Noyes, a senior associate at the Center for Strategic and International Studies, explains why.
He says Zimbabwe’s security sector serves the president.
The conventional narrative on Zimbabwe tends to overemphasize the strength of the security sector in the country’s politics. Zimbabwe’s military has actually long been subservient to Mugabe and his ZANU-PF party, he argues.
“In the dozens of interviews I conducted with Zimbabwean politicians from the ruling party, ZANU-PF, as well as from opposition parties, I found that the civil-military relationship in Zimbabwe has been mutually beneficial. These interviews also showed that while the military maintains political influence, Mugabe has always remained in supreme command,” he writes in the Washington Post.
Noyes says he was told by MDC leader Welshman Ncube: “No one has ever been in charge of ZANU-PF other than Mugabe … It’s a big chessboard, whether you are army, military, police, Mugabe is the chess player. Don’t be fooled.”

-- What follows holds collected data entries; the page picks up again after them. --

(* ===== verification/Volumes.v ===== *)
(** * The disk listing ([diskutil/mod.rs] [list_partitions], [PvCollector],
      [render_plain_block_tree], [get_lsblk_info]; [diskutil/linux.rs])

    From the devices and images to the rows of the listing: what is shown of
    each, which of them are inspected in a VM, and what the VM is told. *)
From S2P Require Import Prelude Common Paths Settings DevInfo Instance Setup LvIdent ListFmt Lsblk.
From Stdlib Require Import Ascii.

(** ** Types shown *)
Record Labels := { part_types : list string; fs_types : list string }.

Definition concat_str_arrays (arr1 arr2 arr3 : list string) : list string := arr1 ++ arr2 ++ arr3.

Definition LINUX_PART_TYPES : list string :=
  ["Linux Filesystem"; "Linux LVM"; "Linux_LVM"; "Linux_RAID"; "Linux"; "ZFS"; "0xE8";
   "CA7D7CCB-63ED-4C53-861C-1742536059CC"].
Definition LINUX_FS_TYPES : list string :=
  ["bcachefs"; "btrfs"; "erofs"; "ext2"; "ext3"; "ext4"; "f2fs"; "squashfs"; "xfs"; "zfs";
   "crypto_LUKS"; "linux_raid_member"; "LVM2_member"; "zfs_member"].
Definition WINDOWS_PART_TYPES : list string :=
  ["Microsoft Basic Data"; "Windows_NTFS"; "Windows_FAT_32"].
Definition BSD_PART_TYPES : list string :=
  ["FreeBSD UFS"; "516E7CBA-6ECF-11D6-8FF8-00022D09712B"].
Definition BSD_FS_TYPES : list string := ["ufs"; "zfs"].

Definition ALL_PART_TYPES : list string :=
  concat_str_arrays LINUX_PART_TYPES WINDOWS_PART_TYPES BSD_PART_TYPES.
Definition ALL_FS_TYPES : list string :=
  concat_str_arrays LINUX_FS_TYPES WINDOWS_FS_TYPES BSD_FS_TYPES.

Definition LINUX_LABELS : Labels := {| part_types := LINUX_PART_TYPES; fs_types := LINUX_FS_TYPES |}.
Definition WINDOWS_LABELS : Labels :=
  {| part_types := WINDOWS_PART_TYPES; fs_types := WINDOWS_FS_TYPES |}.
Definition ALL_LABELS : Labels := {| part_types := ALL_PART_TYPES; fs_types := ALL_FS_TYPES |}.

Definition shows (filter : Labels) (fs_type : string) : bool := bool_decide (fs_type ∈ fs_types filter).

(** ** [PvCollector] *)
Record PvCollector := mkPv {
  dev_infos : list DevInfo; dev_idents : list string; enc_partitions : list string;
  pv_assemble_raid : bool; decrypt_all : bool; has_enc_filter : bool }.

Definition PvCollector_new (enc_partitions : option (list string)) : PvCollector :=
  let decrypt_all := match enc_partitions with
                     | Some (p :: _) => bool_decide (p = "all")
                     | _ => false
                     end in
  mkPv [] [] [] false decrypt_all (bool_decide (is_Some enc_partitions)).

(** The kinds ([is_enc], [is_raid], [is_lvm]) and the collector after. *)
Definition try_collect (pv : PvCollector) (dev_info : DevInfo) (dev_ident disk_path fs_type : string) :
    (bool * bool * bool) * PvCollector :=
  let is_enc := is_encrypted_fs fs_type in
  let is_raid := bool_decide (fs_type = "linux_raid_member") in
  let is_lvm := bool_decide (fs_type = "LVM2_member") in
  let pv := if is_raid
            then mkPv (dev_infos pv) (dev_idents pv) (enc_partitions pv) true (decrypt_all pv) (has_enc_filter pv)
            else pv in
  let pv := if is_lvm || is_raid || (has_enc_filter pv && is_enc)
            then mkPv (dev_infos pv ++ [dev_info]) (dev_idents pv ++ [dev_ident])
                   (enc_partitions pv ++ if decrypt_all pv && is_enc then [disk_path] else [])
                   (pv_assemble_raid pv) (decrypt_all pv) (has_enc_filter pv)
            else pv in
  ((is_enc, is_raid, is_lvm), pv).

(** [if let (Some(pv), Some(dev_info)) = ..] *)
Definition collect_opt (pv : option PvCollector) (dev_info : option DevInfo)
    (dev_ident disk_path fs_type : string) : option PvCollector :=
  match pv, dev_info with
  | Some pv, Some d => Some (try_collect pv d dev_ident disk_path fs_type).2
  | _, _ => pv
  end.

(** ** A block device and its partitions *)
Record PlainPartition := {
  pp_number : nat; pp_fs_type : string; pp_label : string; pp_size : string;
  pp_dev_info : option DevInfo; pp_disk_path : string }.
Record PlainBlockDevice := {
  pb_title : string; pb_ident : string; pb_size_prefix : ascii; pb_size : string;
  pb_pt_type : option string; pb_fs_type : option string; pb_label : option string;
  pb_dev_info : option DevInfo; pb_disk_path : string; pb_partitions : list PlainPartition }.

Definition LABEL_LEN : nat := 23.

Definition partition_step (block : PlainBlockDevice) (filter : Labels)
    (acc : Entry * option PvCollector) (partition : PlainPartition) :
    outcome (Entry * option PvCollector) :=
  let '(entry, pv) := acc in
  if negb (shows filter (pp_fs_type partition)) then Ok acc
  else
    let pv := collect_opt pv (pp_dev_info partition) (pb_ident block) (pp_disk_path partition)
                (pp_fs_type partition) in
    truncated_label ← trunc_with_ellipsis (pp_label partition) LABEL_LEN;
    let ident := pb_ident block +:+ "@s" +:+ Str.of_nat (pp_number partition) in
    Ok (push_partition entry
          (format_partition_row (pp_number partition) (pp_fs_type partition) truncated_label
             (pp_size partition) ident), pv).

Definition render_plain_block_tree (block : PlainBlockDevice) (filter : Labels)
    (pv : option PvCollector) : outcome (Entry * option PvCollector) :=
  let entry := entry_with_header (pb_title block) in
  match pb_pt_type block with
  | Some pt_type =>
      let entry := set_scheme entry
        (format_prefixed_row 0 (normalize_pt_type pt_type) "" (pb_size_prefix block)
           (pb_size block) (pb_ident block)) in
      foldM (partition_step block filter) (entry, pv) (pb_partitions block)
  | None =>
      let fs_type := default "" (pb_fs_type block) in
      if shows filter fs_type then
        let pv := collect_opt pv (pb_dev_info block) (pb_ident block) (pb_disk_path block) fs_type in
        truncated_label ← trunc_with_ellipsis (default "" (pb_label block)) LABEL_LEN;
        Ok (push_partition entry
              (format_prefixed_row 0 fs_type truncated_label (pb_size_prefix block)
                 (pb_size block) (pb_ident block)), pv)
      else Ok (entry, pv)
  end.

Definition opt_size (n : option N) : string := default "" (format_partition_size <$> n).

(** *** Raw images *)
Definition raw_partition (path : string) (i : nat) (dev_info : DevInfo) : PlainPartition := {|
  pp_number := i + 1; pp_fs_type := default "" (DevInfo.fs_type dev_info);
  pp_label := default "" (dev_label dev_info); pp_size := opt_size (size_bytes dev_info);
  pp_dev_info := Some dev_info; pp_disk_path := path |}.

(** [&probe_devs[0]] *)
Definition raw_image_plain_block (path image_name : string) (probe_devs : list DevInfo) :
    outcome PlainBlockDevice :=
  match probe_devs with
  | [] => Panic
  | whole :: rest =>
      Ok {| pb_title := path +:+ " (disk image):"; pb_ident := image_name; pb_size_prefix := "+"%char;
            pb_size := opt_size (size_bytes whole); pb_pt_type := pt_type whole;
            pb_fs_type := DevInfo.fs_type whole; pb_label := dev_label whole;
            pb_dev_info := Some whole; pb_disk_path := path;
            pb_partitions := imap (raw_partition path) rest |}
  end.

Definition render_raw_image_entry (path image_name : string) (probe_devs : list DevInfo)
    (filter : Labels) (pv : PvCollector) : outcome (Entry * option PvCollector) :=
  block ← raw_image_plain_block path image_name probe_devs;
  render_plain_block_tree block filter (Some pv).

(** *** Qcow2 images *)
Record Qcow2ListImage := { q_dev_info : DevInfo; q_path : string; q_image_name : string }.

Definition usize_max : N := u64_max.
Definition partition_number (parent child : LsBlkDevice) : option nat :=
  suffix ← Str.strip_prefix (b_name parent) (b_name child);
  N.to_nat <$> Str.parse_uint usize_max (default suffix (Str.strip_prefix "p" suffix)).

Definition qcow2_partition (blkdev : LsBlkDevice) (i : nat) (child : LsBlkDevice) : PlainPartition := {|
  pp_number := default (i + 1) (partition_number blkdev child);
  pp_fs_type := default "" (b_fstype child); pp_label := default "" (b_label child);
  pp_size := format_lv_size (b_size child); pp_dev_info := None; pp_disk_path := "" |}.

Definition qcow2_image_plain_block (image : Qcow2ListImage) (blkdev : LsBlkDevice) : PlainBlockDevice := {|
  pb_title := q_path image +:+ " (disk image):"; pb_ident := q_image_name image;
  pb_size_prefix := "+"%char; pb_size := format_lv_size (b_size blkdev);
  pb_pt_type := b_pttype blkdev; pb_fs_type := b_fstype blkdev; pb_label := b_label blkdev;
  pb_dev_info := None; pb_disk_path := "";
  pb_partitions := imap (qcow2_partition blkdev) (children_of blkdev) |}.

(** The images are the leading devices; fewer devices are an error message and
    the entries of those that are there. *)
Definition render_qcow2_image_entries (blockdevices : list LsBlkDevice) (images : list Qcow2ListImage)
    (filter : Labels) (disk_entries : list Entry) : outcome (list Entry) :=
  foldM (λ es ib, '(entry, _) ← render_plain_block_tree (qcow2_image_plain_block ib.1 ib.2) filter None;
                  Ok (es ++ [entry]))
    disk_entries (zip images (take (length images) blockdevices)).

(** ** The inspection in a VM *)
Definition nth_letter (i : nat) : option ascii := letters !! i.

(** The device in the VM of a partition and its type. *)
Definition virt_disk_to_decrypt (dev_info : list DevInfo) (partition : string) :
    outcome (string * string) :=
  match list_find (λ di, dev_path di = partition) dev_info with
  | Some (idx, di) =>
      letter ← ok_or "block device index out of range" (nth_letter idx);
      fs_type ← ok_or "missing fs_type info" (DevInfo.fs_type di);
      Ok ("/dev/vd" +:+ String letter "", fs_type)
  | None => Err ("Partition " +:+ partition +:+ " not found")
  end.

Definition decrypt_command (i : nat) (vdev_path fs_type : string) : string :=
  if decide (fs_type = "crypto_LUKS") then
    "cryptsetup open " +:+ vdev_path +:+ " luks" +:+ Str.of_nat i +:+ "; "
  else if decide (fs_type = "BitLocker") then
    "cryptsetup bitlkOpen " +:+ vdev_path +:+ " btlk" +:+ Str.of_nat i +:+ "; "
  else "".

Definition decrypt_script (dev_info : list DevInfo) (partitions : option (list string)) : outcome string :=
  match partitions with
  | None => Ok ""
  | Some partitions =>
      foldM (λ script ip, '(vdev_path, fs_type) ← virt_disk_to_decrypt dev_info ip.2;
                          Ok (script +:+ decrypt_command ip.1 vdev_path fs_type))
        "" (indexed partitions)
  end.

Definition lsblk_script (decrypt : string) (assemble_raid : bool) : string :=
  "mount -t tmpfs tmpfs /tmp && mount -t tmpfs tmpfs /run && " +:+ decrypt +:+
  (if assemble_raid then "/sbin/mdadm --assemble --scan 2>/dev/null; " else "") +:+
  "/sbin/vgchange -ay >/dev/null; /bin/lsblk -O --json".

(** The prompts, each with how often its answer is written. *)
Definition passphrase_prompts (mode : PassphrasePromptConfig) (partitions : list string) :
    list (option string * nat) :=
  match mode with
  | AskForEach => (λ part, (Some part, 1)) <$> partitions
  | OneForAll => [(None, length partitions)]
  end.

Section prompts.
(** [rpassword::prompt_password] with its text. *)
Context (prompt_password : string → outcome string).

Definition read_passphrase (partition : option string) : outcome string :=
  with_context "Failed to read passphrase"
    (prompt_password match partition with
                     | Some part => "Enter passphrase for " +:+ part +:+ ": "
                     | None => "Enter passphrase: "
                     end).

(** The lines written to the standard input of the VM. *)
Definition write_passphrases (prompts : list (option string * nat)) : outcome (list string) :=
  foldM (λ written p, passphrase ← read_passphrase p.1; Ok (written ++ replicate p.2 passphrase))
    [] prompts.
End prompts.

(** What the VM is started with: the disks, read-only, and the command. *)
Record VmCommand := {
  vc_devices : list DevInfo; vc_opts : VMOpts; vc_args : list string;
  vc_prompts : option (list (option string * nat)) }.
Record VmOutput := { vo_status : Z; vo_stdout : string }.

Section lsblk.
Context (run_vmcommand_short : VmCommand → outcome VmOutput).
Context (from_json : string → outcome (list LsBlkDevice)).

Definition get_lsblk_info (config : Config) (dev_info : list DevInfo)
    (enc_partitions : option (list string)) (assemble_raid : bool) : outcome (list LsBlkDevice) :=
  decrypt ← decrypt_script dev_info enc_partitions;
  out ← with_context "Failed to run command in microVM"
          (run_vmcommand_short
             {| vc_devices := dev_info;
                vc_opts := mkVMOpts true 0 None (negb (rw_rootfs config)) false;
                vc_args := ["/bin/busybox"; "sh"; "-c"; lsblk_script decrypt assemble_raid];
                vc_prompts := passphrase_prompts (cfg_passphrase_config config) <$> enc_partitions |});
  if decide (vo_status out ≠ 0)%Z then Err "lsblk command failed"
  else with_context "failed to parse lsblk command output" (from_json (vo_stdout out)).
End lsblk.

(** [MountPoint::display] *)
Fixpoint trim_end_slashes (s : string) : string :=
  match s with
  | "" => ""
  | String c s' =>
      let t := trim_end_slashes s' in
      if Str.is_empty t && bool_decide (c = "/"%char) then "" else String c t
  end.

(** ** Linux: sysfs ([diskutil/linux.rs]) *)
Section sysfs.
(** The contents of a file and the names in a directory. *)
Context (read_to_string : string → option string) (read_dir : string → option (list string)).

Definition loop_backing_file (disk_name : string) : option string :=
  s ← read_to_string ("/sys/block/" +:+ disk_name +:+ "/loop/backing_file");
  let trimmed := Str.trim s in
  if decide (trimmed = "") then None else Some trimmed.

Definition is_alphabetic (c : ascii) : bool := Str.is_upper c || Str.is_lower c.

Definition is_supported_disk_name (name : string) : bool :=
  if Str.starts_with "sd" name || Str.starts_with "vd" name || Str.starts_with "xvd" name ||
     Str.starts_with "hd" name then
    match String.get (if Str.starts_with "xvd" name then 3 else 2) name with
    | Some c => is_alphabetic c
    | None => false
    end
  else if Str.starts_with "nvme" name then Str.contains "n" name && negb (Str.contains "p" name)
  else if Str.starts_with "mmcblk" name then negb (Str.contains "p" name)
  else
    match Str.strip_prefix "loop" name with
    | Some rest =>
        negb (Str.is_empty rest) && Str.forallb Str.is_digit rest &&
        bool_decide (is_Some (loop_backing_file name))
    | None => false
    end.

Definition enumerate_physical_disks : list string :=
  match read_dir "/sys/block" with
  | Some entries => merge_sort str_le (List.filter is_supported_disk_name entries)
  | None => []
  end.

Definition read_sectors (path : string) : option N :=
  s ← read_to_string path; Str.parse_uint u64_max (Str.trim s).

(** The multiplication is on [u64]. *)
Definition sectors_size (sectors : option N) : outcome (option N) :=
  match sectors with
  | Some sectors => n ← mul_u64 sectors 512; Ok (Some n)
  | None => Ok None
  end.
Definition read_disk_size (disk_name : string) : outcome (option N) :=
  sectors_size (read_sectors ("/sys/block/" +:+ disk_name +:+ "/size")).
Definition read_part_size (disk_name part_name : string) : outcome (option N) :=
  sectors_size (read_sectors ("/sys/block/" +:+ disk_name +:+ "/" +:+ part_name +:+ "/size")).

Definition is_removable (disk_name : string) : bool :=
  match read_to_string ("/sys/block/" +:+ disk_name +:+ "/removable") with
  | Some s => bool_decide (Str.trim s = "1")
  | None => false
  end.

(** The partitions by number (a stable sort). *)
Definition num_le (a b : N * string) : Prop := (a.1 ≤ b.1)%N.
#[local] Instance num_le_dec : RelDecision num_le.
Proof. intros a b. unfold num_le. apply _. Defined.
(* ===== verification/Darwin.v ===== *)
(** * The listing on macOS ([diskutil/darwin.rs]: [process_disk_via_diskutil] and
      what it reads)

    [diskutil list] is run twice, for its property list and for its text; the
    rows of the text that name a partition to show are amended with what libblkid
    finds. The commands and the regular expressions are third-party. *)
From S2P Require Import Prelude Common Paths Settings DevInfo ListFmt Lsblk Volumes.
From Stdlib Require Import Ascii.

(** ** The property list *)
Record Partition := mkPartition { p_content : option string; p_device_identifier : string }.
Record Disk := mkDisk {
  d_content : option string; d_device_identifier : string; d_partitions : option (list Partition) }.
Record Plist := mkPlist { all_disks_and_partitions : list Disk; error_message : option string }.

Definition disks_without_partition_table (plist : Plist) : list string :=
  omap (λ disk,
    if bool_decide (d_partitions disk = None ∧ d_content disk = Some "") then Some (d_device_identifier disk) else None)
    (all_disks_and_partitions plist).

Definition has_part_type (part_types : list string) (p : Partition) : bool :=
  existsb (λ fs_type, bool_decide (p_content p = Some fs_type)) part_types.
Definition partitions_with_part_type (plist : Plist) (part_types : list string) : list string :=
  disk ← all_disks_and_partitions plist;
  partitions ← option_list (d_partitions disk);
  p_device_identifier <$> List.filter (has_part_type part_types) partitions.

(** ** Rows of text *)
Definition BLANK_LABEL : string := Str.repeat " " 23.

(** [augment_line] *)
Definition augment_line (line part_type : string) (dev_info : option DevInfo) (fs_type : string) : outcome string :=
  label ← trunc_with_ellipsis (default BLANK_LABEL (d ← dev_info; dev_label d)) 23;
  let part_type_width := 27 `max` (String.length part_type + 1) in
  let width_diff := part_type_width - 27 in
  let line := replace (pad_left part_type_width part_type) (pad_left 27 fs_type +:+ pad_right width_diff "") line in
  Ok (replace (pad_left 27 fs_type +:+ " " +:+ pad_right 23 "") (pad_left 27 fs_type +:+ " " +:+ pad_right 23 label) line).
(* ===== verification/Fds.v ===== *)
(** * Forking with redirected descriptors ([utils.rs] [fork_with_pty_output],
      [fork_with_piped_output], [fork_with_comm_pipe], [redirect_to_null])

    The descriptor table of a process and the system calls on it. A fork is seen
    from one of the two processes at a time: both start with the same table, and
    the answer of [fork] tells which of them it is. *)
From S2P Require Import Prelude Effects.

(** ** Descriptors *)
(** What a descriptor refers to; pipes and terminals by number. *)
Inductive File :=
| PipeRead (id : nat)
| PipeWrite (id : nat)
| PtyMaster (id : nat)
| PtySlave (id : nat)
| DevNull
| OtherFile (id : nat).
#[global] Instance File_eq_dec : EqDecision File.
Proof. solve_decision. Defined.

(** The table, the number of the next pipe or terminal, and of the next call. *)
Record Process := mkProcess { fds : gmap nat File; next_id : nat; calls : nat }.

(** POSIX: the lowest descriptor that is not open. *)
Definition lowest_fd (t : gmap nat File) : nat :=
  default 0 (List.find (λ i, bool_decide (t !! i = None)) (seq 0 (S (size t)))).

Lemma lowest_fd_free t : t !! lowest_fd t = None.
Proof.
  unfold lowest_fd. destruct (List.find _ _) as [i|] eqn:Ef; simpl.
  - apply find_some in Ef as [_ Hf]. by apply bool_decide_eq_true in Hf.
  - exfalso. assert (set_seq 0 (S (size t)) ⊆ dom t) as Hs.
    { intros i Hi%elem_of_set_seq. apply elem_of_dom.
      pose proof (find_none _ _ Ef i) as Hn. destruct (t !! i) as [f|] eqn:Et; [done|].
      exfalso. rewrite in_seq in Hn. cbv beta in Hn. rewrite Et in Hn. by discriminate Hn; lia. }
    apply subseteq_size in Hs. rewrite size_set_seq, size_dom in Hs. lia.
Qed.

Section calls.
(** Which calls fail; a call that fails changes nothing. *)
Context (fails : nat → bool).
Abbreviation P := (M Process).

Definition os_error : string := "os error".

(** One system call on the table. *)
Definition sys {A} (f : Process → option (A * Process)) : P A := λ p,
  let p' := mkProcess (fds p) (next_id p) (S (calls p)) in
  if fails (calls p) then (Err os_error, p')
  else match f p' with Some (a, q) => (Ok a, q) | None => (Err os_error, p') end.

Definition set_fds (t : gmap nat File) (p : Process) : Process := mkProcess t (next_id p) (calls p).

(** Two new descriptors. *)
Definition sys_two (left right : nat → File) : P (nat * nat) := sys (λ p,
  let a := lowest_fd (fds p) in
  let t := <[a := left (next_id p)]> (fds p) in
  let b := lowest_fd t in
  Some ((a, b), mkProcess (<[b := right (next_id p)]> t) (S (next_id p)) (calls p))).

Definition pipe : P (nat * nat) := sys_two PipeRead PipeWrite.
Definition openpty : P (nat * nat) := sys_two PtyMaster PtySlave.
Definition close (fd : nat) : P unit := sys (λ p,
  _ ← fds p !! fd; Some (tt, set_fds (delete fd (fds p)) p)).
Definition dup2 (old new : nat) : P unit := sys (λ p,
  f ← fds p !! old; Some (tt, set_fds (<[new := f]> (fds p)) p)).
Definition open_null : P nat := sys (λ p,
  let a := lowest_fd (fds p) in Some (a, set_fds (<[a := DevNull]> (fds p)) p)).

Definition STDIN_FILENO : nat := 0.
Definition STDOUT_FILENO : nat := 1.
Definition STDERR_FILENO : nat := 2.

(** ** What a fork gives *)
Record CommFd := { fd : nat }.
Record PtyFd := { master_fd : Z }.
Record PipeOutFds := { out_fd : nat; err_fd : nat }.
Record PipeInFd := { in_fd : nat }.

Record ForkOutput (O I C : Type) := mkForkOutput {
  pid : Z; out_fds : O; in_fds : I; ctrl_fds : C; redirect_action : option (P unit) }.
Arguments mkForkOutput {O I C}.
Arguments pid {O I C}.
Arguments out_fds {O I C}.
Arguments in_fds {O I C}.
Arguments ctrl_fds {O I C}.
Arguments redirect_action {O I C}.

(** [redirect]: the action is taken, so a second call does nothing. *)
Definition redirect {O I C} (o : ForkOutput O I C) : P (ForkOutput O I C) :=
  match redirect_action o with
  | Some f => f;; mret (mkForkOutput (pid o) (out_fds o) (in_fds o) (ctrl_fds o) None)
  | None => mret o
  end.

(** ** The forks *)
Inductive OutputAction := RedirectNow | RedirectLater.

(** [pid] is the answer of [fork]. *)
Definition redirect_to_slave (slave_fd : nat) : P unit :=
  m_context "Failed to redirect stdout to pty" (dup2 slave_fd STDOUT_FILENO);;
  m_context "Failed to redirect stderr to pty" (dup2 slave_fd STDERR_FILENO);;
  m_context "Failed to redirect stdin to pty" (dup2 slave_fd STDIN_FILENO);;
  m_context "Failed to close slave end of pty" (close slave_fd).

Definition fork_with_pty_output (pid : Z) (out_action : OutputAction) : P (ForkOutput PtyFd unit unit) :=
  '(master, slave_fd) ← m_context "Failed to create pseudo-terminal" openpty;
  if decide (pid < 0)%Z then lift (Err ("Failed to fork process: " +:+ os_error))
  else if decide (pid = 0%Z) then
    m_context "Failed to close master end of pty" (close master);;
    action ← match out_action with
             | RedirectNow => redirect_to_slave slave_fd;; mret None
             | RedirectLater => mret (Some (redirect_to_slave slave_fd))
             end;
    mret (mkForkOutput pid {| master_fd := -1 |} tt tt action)
  else
    m_context "Failed to close slave end of pty" (close slave_fd);;
    mret (mkForkOutput pid {| master_fd := Z.of_nat master |} tt tt None).

Definition new_pipe : P (nat * nat) := m_context "Failed to create pipe" pipe.

Definition close_read (fd : nat) : P unit := m_context "Failed to close read end of pipe" (close fd).
Definition close_write (fd : nat) : P unit := m_context "Failed to close write end of pipe" (close fd).

(** The redirections of the child; what the parent closes. *)
Definition piped_child (out_r out_w err_r err_w in_r in_w : nat) : P unit :=
  close_write in_w;;
  close_read out_r;;
  close_read err_r;;
  m_context "Failed to redirect stdin" (dup2 in_r STDIN_FILENO);;
  close_read in_r;;
  m_context "Failed to redirect stdout" (dup2 out_w STDOUT_FILENO);;
  m_context "Failed to redirect stderr" (dup2 err_w STDERR_FILENO);;
  close_write out_w;;
  close_write err_w.

Definition piped_parent (out_w err_w in_r : nat) : P unit :=
  close_read in_r;;
  close_write out_w;;
  close_write err_w.

Definition fork_with_piped_output (pid : Z) : P (ForkOutput PipeOutFds PipeInFd unit) :=
  '(child_out_read_fd, child_out_write_fd) ← new_pipe;
  '(child_err_read_fd, child_err_write_fd) ← new_pipe;
  '(child_in_read_fd, child_in_write_fd) ← new_pipe;
  if decide (pid < 0)%Z then lift (Err ("Failed to fork process: " +:+ os_error))
  else
    (if decide (pid = 0%Z) then
       piped_child child_out_read_fd child_out_write_fd child_err_read_fd child_err_write_fd
         child_in_read_fd child_in_write_fd
     else piped_parent child_out_write_fd child_err_write_fd child_in_read_fd);;
    mret (mkForkOutput pid {| out_fd := child_out_read_fd; err_fd := child_err_read_fd |}
            {| in_fd := child_in_write_fd |} tt None).

Definition fork_with_comm_pipe (pid : Z) : P (ForkOutput unit unit CommFd) :=
  '(parent_read_fd, child_write_fd) ← new_pipe;
  if decide (pid < 0)%Z then lift (Err ("Failed to fork process: " +:+ os_error))
  else if decide (pid = 0%Z) then
    close_read parent_read_fd;; mret (mkForkOutput pid tt tt {| fd := child_write_fd |} None)
  else
    close_write child_write_fd;; mret (mkForkOutput pid tt tt {| fd := parent_read_fd |} None).

(** ** Detaching from the console *)
Definition redirect_to_null (fd : nat) : P unit :=
  dev_null_fd ← m_context "Failed to open /dev/null" open_null;
  m_context "Failed to redirect fd to /dev/null" (dup2 dev_null_fd fd);;
  if decide (dev_null_fd = fd) then mret tt
  else m_context "Failed to close /dev/null fd" (close dev_null_fd).

Definition redirect_stdio_to_null : P unit :=
  m_context "Failed to redirect stdin to /dev/null" (redirect_to_null STDIN_FILENO);;
  m_context "Failed to redirect stdout to /dev/null" (redirect_to_null STDOUT_FILENO);;
  m_context "Failed to redirect stderr to /dev/null" (redirect_to_null STDERR_FILENO).

(** *** What the calls do when they succeed *)
Lemma sys_Ok {A} (f : Process → option (A * Process)) p a q :
  sys f p = (Ok a, q) → f (mkProcess (fds p) (next_id p) (S (calls p))) = Some (a, q).
Proof. unfold sys. destruct (fails _); [done|]. destruct (f _) as [[b q']|]; [|done]. by intros [= -> ->]. Qed.

Lemma sys_two_Ok left right p a b q :
  sys_two left right p = (Ok (a, b), q) →
  fds p !! a = None ∧ fds p !! b = None ∧ a ≠ b ∧ next_id q = S (next_id p) ∧
  fds q = <[b := right (next_id p)]> (<[a := left (next_id p)]> (fds p)).
Proof.
  intros [= <- <- <-]%sys_Ok. cbn [fds next_id].
  pose proof (lowest_fd_free (fds p)) as Ha. set (x := lowest_fd (fds p)) in *.
  pose proof (lowest_fd_free (<[x := left (next_id p)]> (fds p))) as Hb.
  apply lookup_insert_None in Hb as [Hb Hne]. by split_and!.
Qed.

Lemma close_Ok fd p u q :
  close fd p = (Ok u, q) → fds q = delete fd (fds p) ∧ next_id q = next_id p.
Proof. intros Hs%sys_Ok. cbn in Hs. destruct (fds p !! fd); simplify_eq/=. done. Qed.

Lemma dup2_Ok old new p u q :
  dup2 old new p = (Ok u, q) → next_id q = next_id p ∧ ∃ f, fds p !! old = Some f ∧ fds q = <[new := f]> (fds p).
Proof. intros Hs%sys_Ok. cbn in Hs. destruct (fds p !! old); simplify_eq/=. eauto. Qed.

He argues that these findings are consistent with earlier research by Blessing Miles Tendi, a scholar at Oxford University. Tendi asserts that Mugabe has maintained civilian control over the military through shared ideology, patronage, and the formal and informal power he gets from his position as commander in chief and being the most senior remaining figure from Zimbabwe’s nationalist liberation struggle.
The other reason is that the military shares the President’s ideology.
“Mugabe and the senior echelons of Zimbabwe’s military share a nationalist liberation ideology wrought during the fight for independence from white rule during the 1960s and 1970s. Mugabe and ZANU-PF have carefully maintained and updated this ideology to fit changes in the political climate.
“In 2000, ZANU-PF faced its first real political threat in the rise of the Movement for Democratic Change (MDC) opposition party. In response, ZANU-PF linked resistance to imperialism in the 19th century to the war of liberation in the 1970s and the expropriation of white-owned land in the early 2000s to reward war veterans. This updated ideology promotes a view of Zimbabwe’s politics as a struggle between revolutionary ‘patriots’ (liberation war veterans) and ‘sellouts’ (the opposition).
“This ideology continues to run deep in the senior levels of Zimbabwe’s military. It is the glue that binds Mugabe to his generals and thereby lessens the likelihood of a military coup as long as Mugabe is president.”